Elevation of liver enzymes

Blood cell abnormalities

Depression and suicidal ideation have been reported to occur more frequently in patients being treated with interferon compounds, including Rebif.

Clinical Trial Results

FDA approval of Rebif was based on the results of two large multi-center studies evaluating the safety and efficacy of the drug in patients with relapsing-remitting multiple sclerosis (RRMS). The first study was a randomized, double-blind, placebo-controlled study of 560 subjects with multiple sclerosis for at least one year. Subjects received either placebo, Rebif 22 mcg or Rebif 44 mcg, administered three times a week for a duration of two years. Results indicated that both the 22 mcg and 44 mcg doses of Rebif significantly reduced the number of exacerbations per subject as compared to placebo. There was no statistically significant difference between percent reduction of exacerbations in subjects receiving 22 mcg (29 percent reduction) and 44 mcg (32 percent reduction). A secondary endpoint was the progression of disability, defined as an increase in the Kurtzke Expanded Disability Status Scale (EDSS) of at least one1 point sustained for at least three months. Results showed that the time to onset of progression in disability sustained for three months was significantly longer in subjects treated with either dose or Rebif than in subjects received placebo only.

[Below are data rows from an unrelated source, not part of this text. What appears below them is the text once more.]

(** * staged.py: the staging/live web site pubsubber for ASF repositories

    A shallow embedding of [staged.py] (the deployment reconciliation
    engine) and the properties its specification states about it.

    Python [str] values are modelled as [string]; a string holds the UTF-8
    encoding of the text, so that the bytes a process writes and the text
    obtained from them by [.decode("utf-8")] are the same [string].  All the
    string operations the program uses ([startswith], [replace], [in],
    [os.path.split], the two regular expressions) only look at ASCII
    characters and therefore act on the encoding exactly as they act on the
    text. *)

From Stdlib Require Import String Ascii List ZArith Bool Lia DecimalString.
Import ListNotations.
Open Scope string_scope.

Set Implicit Arguments.

(** ** Python string methods *)

Module Str.

(** [s.startswith(p)] *)
Fixpoint startswith (s p : string) {struct p} : bool :=
  match p with
  | EmptyString => true
  | String c p' =>
      match s with
      | EmptyString => false
      | String a s' => Ascii.eqb a c && startswith s' p'
      end
  end.

(** [s[n:]] *)
Fixpoint drop (n : nat) (s : string) : string :=
  match n, s with
  | O, _ => s
  | S k, String _ r => drop k r
  | S _, EmptyString => EmptyString
  end.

The second study was a randomized, open-label, evaluator-blinded, active comparator study comparing the effects of Rebif 44 mcg to those of Avonex 30 mcg in 677 subjects with RRMS who had not been treated with interferon before. Subjects received either Rebif 44 mcg (three times weekly, subcutaneously) or Avonex 30 mcg (once weekly, intramuscularly) and underwent repeated clinical and MRI assessments during the course of treatment. Results showed that during the first 24 weeks of treatment, 75 percent of subjects receiving Rebif did not experience a relapse, compared to 63 percent of subjects receiving Avonex who did not experience a relapse during the same period. This difference was statistically significant. In addition, researchers assessed the combined unique active lesions as measured by MRI. At 24 weeks, Rebif-treated subjects had an average of 0.8 active lesions per scan, while Avonex-treated patients averaged 1.2 lesions per scan. This represents a reduction of approximately one-third of lesion activity in the subjects receiving Rebif.